In 1922, Oktavec opened the Art Store on East Monument Street to pursue his career as an artist. Oktavec's children, grandchildren, and many students helped popularize the art form.

Some of Oktavec's painted screens are owned by the Maryland Historical Society.

==Death and legacy==
William Oktavec died on June 2, 1956. he is buried at Most Holy Redeemer Cemetery in East Baltimore. His son, Albert Oktavec, also pursued a career as an artist and screen painter.

In 2013, a plaque was installed outside the house at 847 North Collington Avenue to honor Oktavec. It was installed for the centennial of the invention of screen-painting by the Painted Screens Society of Baltimore and Skyline Property Management Titled "Screen Painting started here in 1913". The writing on the plaque reads:

Baltimore's first painted screen was created and displayed here. William Oktavec, a Bohemian immigrant, owned this corner store from 1913 to 1915. He was trained as a butcher but was an artist at heart.

After displaying his produce outside in summer heat, he brought his perishables inside. He painted a picture on the screen doors of "cuts of beef, spare ribs, lettuce, cucumbers and carrots." His neighbor realize she could see out from inside the store, but could not see in from the sidewalk.

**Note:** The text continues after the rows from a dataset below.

(** The loop over the directory entries of [handleRootGet]. *)
Fixpoint listing_loop (servePathRoot : string) (entries : list dirEntry) (fileEntries : list fileEntry)
  : goerror + list fileEntry :=
  match entries with
  | [] => inr fileEntries
  | entry :: rest =>
      let '(res, entryType, fileName) :=
        if de_isDir entry
        then (addQueryToPath "/" {["p" := Join servePathRoot (de_name entry)]},
              "<DIR>", de_name entry ++ "/")
        else (addQueryToPath "/download" {["p" := Join servePathRoot (de_name entry)]},
              "", de_name entry) in
      match res with
      | inl err => inl err
      | inr entryURL =>
          listing_loop servePathRoot rest
            (fileEntries ++ [mkFileEntry entryURL fileName entryType])%list
      end
  end.

(** [tmplRoot.Execute(w, tmplData)]: the template only fails when writing
    to the client fails, which is not modelled. *)
Definition tmplExecute (fullPath : string) (files : list fileEntry) : M unit :=
  emit (Write (Page fullPath files)).

Definition handleRootGet (e : env) (r : request) : M unit :=
  if rq_path r =? "/" then
    let servePathRoot := getQueryValueOrDefault (rq_query r) "p" "." in
    match filepathAbs e (Join (serveDir e) servePathRoot) with
    | inl _ => httpError "" 500
    | inr fullPath =>
        entries <- osReadDir e fullPath ;;
        match entries with
        | inl _ => httpError "" 500
        | inr entries =>
            match addQueryToPath "/" {["p" := Join servePathRoot ".."]} with
            | inl _ => httpError "" 500
            | inr entryURL =>
                match listing_loop servePathRoot entries [mkFileEntry entryURL "../" "<DIR>"] with
                | inl _ => httpError "" 500
                | inr fileEntries => tmplExecute fullPath fileEntries
                end
            end
        end
    end
  else notFound.
Lemma digits_exactly_app (n m : nat) (s t : string) :
  digits_exactly n s = true -> digits_exactly m t = true ->
  digits_exactly (n + m) (s ++ t) = true.
Proof.
  unfold digits_exactly. intros Hs Ht.
  apply andb_true_iff in Hs as [Hsl Hsd]. apply andb_true_iff in Ht as [Htl Htd].
  apply Nat.eqb_eq in Hsl, Htl. subst n m.
  apply andb_true_iff. split.
  - apply Nat.eqb_eq. clear. induction s; simpl; auto.
  - clear -Hsd Htd. induction s as [|c s IH]; simpl in *; [assumption|].
    apply andb_true_iff in Hsd as [Hc Hs]. now rewrite Hc, IH.
Qed.

Lemma timestamp_shape_parts (date time : string) :
  digits_exactly 8 date = true -> digits_exactly 6 time = true ->
  timestamp_shape (date ++ "_" ++ time) = true.
Proof.
  unfold digits_exactly, timestamp_shape. intros Hd Ht.
  destruct date as [|a1 [|a2 [|a3 [|a4 [|a5 [|a6 [|a7 [|a8 [|a9 date]]]]]]]]];
    try discriminate Hd.
  destruct time as [|b1 [|b2 [|b3 [|b4 [|b5 [|b6 [|b7 time]]]]]]];
    try discriminate Ht.
  cbn [String.length Nat.eqb andb string_forallb] in Hd, Ht.
  cbn [append String.length Nat.eqb andb String.substring string_forallb
       String.eqb].
  rewrite Hd, Ht, Ascii.eqb_refl. reflexivity.
Qed.

Lemma strftime_shape (t : datetime) :
  datetime_ok t = true -> timestamp_shape (strftime_Ymd_HMS t) = true.
Proof.
  unfold datetime_ok. intros H.
  repeat (apply andb_true_iff in H as [H ?]).
  unfold strftime_Ymd_HMS.
  assert (Hdate : digits_exactly 8
                    (zero_pad 4 (year t) ++ zero_pad 2 (month t)
                     ++ zero_pad 2 (day t)) = true).
  { apply (digits_exactly_app 4 4); [apply zero_pad_four_digits; lia|].
    apply (digits_exactly_app 2 2); apply zero_pad_two_digits; lia. }
  assert (Htime : digits_exactly 6
                    (zero_pad 2 (hour t) ++ zero_pad 2 (minute t)
                     ++ zero_pad 2 (second t)) = true).
  { apply (digits_exactly_app 2 4); [apply zero_pad_two_digits; lia|].
    apply (digits_exactly_app 2 2); apply zero_pad_two_digits; lia. }
  pose proof (timestamp_shape_parts _ _ Hdate Htime) as Hshape.
  rewrite !append_assoc in Hshape. exact Hshape.
Qed.












(** C8. With fewer than two arguments after the program name, main prints
    the usage line and exits with status 1 without touching any file.
    With a JSON path that does not exist, main prints
    Error: JSON file not found: followed by the path and exits with status
    1 without opening or parsing anything. *)
Theorem C8_main_rejects_bad_arguments (e : env) :
  (forall argv : list string,
      List.length argv < 3 ->
      main e argv
      = ([EPrint "Usage: python json_to_csv.py <json_file> <output_folder>"],
         Raise (SystemExit 1))
      /\ exit_status (snd (main e argv)) = 1%Z
      /\ existsb file_access (fst (main e argv)) = false)
  /\ (forall (prog json_file output_folder : string) (extra : list string),
         fs_lookup (fs e) json_file = None ->
         main e (prog :: json_file :: output_folder :: extra)
         = ([ EExists json_file;
              EPrint ("Error: JSON file not found: " ++ json_file) ],
            Raise (SystemExit 1))
         /\ exit_status
              (snd (main e (prog :: json_file :: output_folder :: extra)))
            = 1%Z
         /\ existsb parse_attempt
              (fst (main e (prog :: json_file :: output_folder :: extra)))
            = false).
Proof.
  split.
  - intros argv Hlen.
    assert (Hrun : main e argv = ([EPrint usage], Raise (SystemExit 1))).
    { unfold main. apply Nat.ltb_lt in Hlen. now rewrite Hlen. }
    rewrite Hrun. repeat split.
  - intros prog json_file output_folder extra Hfs.
    assert (Hrun : main e (prog :: json_file :: output_folder :: extra)
                   = ([ EExists json_file;
                        EPrint ("Error: JSON file not found: " ++ json_file) ],
                      Raise (SystemExit 1))).
    { unfold main. cbn [List.length Nat.ltb Nat.leb nth].
      unfold path_exists. rewrite Hfs. reflexivity. }
    rewrite Hrun. repeat split.
Qed.

Lemma C8_main_rejects_bad_arguments_witness :
  main (sample_env sample_document) ["json_to_csv.py"; "in.json"]
  = ([EPrint "Usage: python json_to_csv.py <json_file> <output_folder>"],
     Raise (SystemExit 1))
  /\ main (sample_env sample_document) ["json_to_csv.py"; "missing.json"; "out"]
     = ([ EExists "missing.json";
          EPrint "Error: JSON file not found: missing.json" ],
        Raise (SystemExit 1)).
Proof.
  destruct (C8_main_rejects_bad_arguments (sample_env sample_document))
    as [Husage Hmissing].
  split.
  - apply (Husage ["json_to_csv.py"; "in.json"]). simpl. lia.
  - apply (Hmissing "json_to_csv.py" "missing.json" "out" []). reflexivity.
Defined.



(** C10. For a root that is a list, ['results' in data] is a search among
    the elements: the list is used as the record list exactly when no
    element is the string results.  When one is, line 36 subscripts the
    list with a string: json_to_csv raises TypeError before it prints or
    writes anything, and the process ends with status 1. *)
Theorem C10_list_root_membership (items : list value) :
  py_contains "results" (VList items)
  = Ok (existsb (py_eq_str "results") items)
  /\ (extract_results (VList items) = Ok (VList items, VStr "88000", VStr "1")
      <-> ~ In (VStr "results") items)
  /\ (In (VStr "results") items ->
      extract_results (VList items) = Raise TypeError
      /\ forall (e : env) (json_file_path output_folder : string),
          fs_lookup (fs e) json_file_path = Some (JsonFile (VList items)) ->
          json_to_csv e json_file_path output_folder
          = ([EOpenRead json_file_path; EJsonLoad json_file_path],
             Raise TypeError)
          /\ forall (prog : string) (extra : list string),
              exit_status
                (snd (main e (prog :: json_file_path :: output_folder :: extra)))
              = 1%Z).
Proof.
  split; [reflexivity|]. split.
  - rewrite extract_results_list, <- existsb_py_eq_str_In.
    destruct (existsb (py_eq_str "results") items); split; intros H.
    + discriminate.
    + exfalso. now apply H.
    + intros Habs. discriminate Habs.
    + reflexivity.
  - intros Hin. apply existsb_py_eq_str_In in Hin.
    assert (Hex : extract_results (VList items) = Raise TypeError)
      by (now rewrite extract_results_list, Hin).
    split; [exact Hex|].
    intros e json_file_path output_folder Hfs.
    pose proof (json_to_csv_extract_raises _ _ output_folder _ _ Hfs Hex) as Hrun.
    split; [exact Hrun|].
    intros prog extra. unfold main. cbn [List.length Nat.ltb Nat.leb nth].
    unfold path_exists. rewrite Hfs. cbn. rewrite Hrun. reflexivity.
Qed.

He had created the perfect solution to the busy street outside, keeping cool breezes flowing and insects out. She handed him a calendar image of a red-roofed mill that he copied onto her living room screen. Soon, rowhouse owners all over East Baltimore demanded painted screens. The cozy cottage in a pastoral setting was most popular.

Oktavec opened The Art Shop on East Monument Street in 1922. His sons, grandson, students including the "Half-man" Johnny Eck and hundreds of kindred spirits -- dabblers, sign painters, jacks-of-all-trades -- painted screens for friends, family and customers. "They used to be everywhere," numbering over 150,000 at their peak in the 1950s. Air conditioners and changing tastes have kept many windows closed year round, but the need for privacy and beauty continues.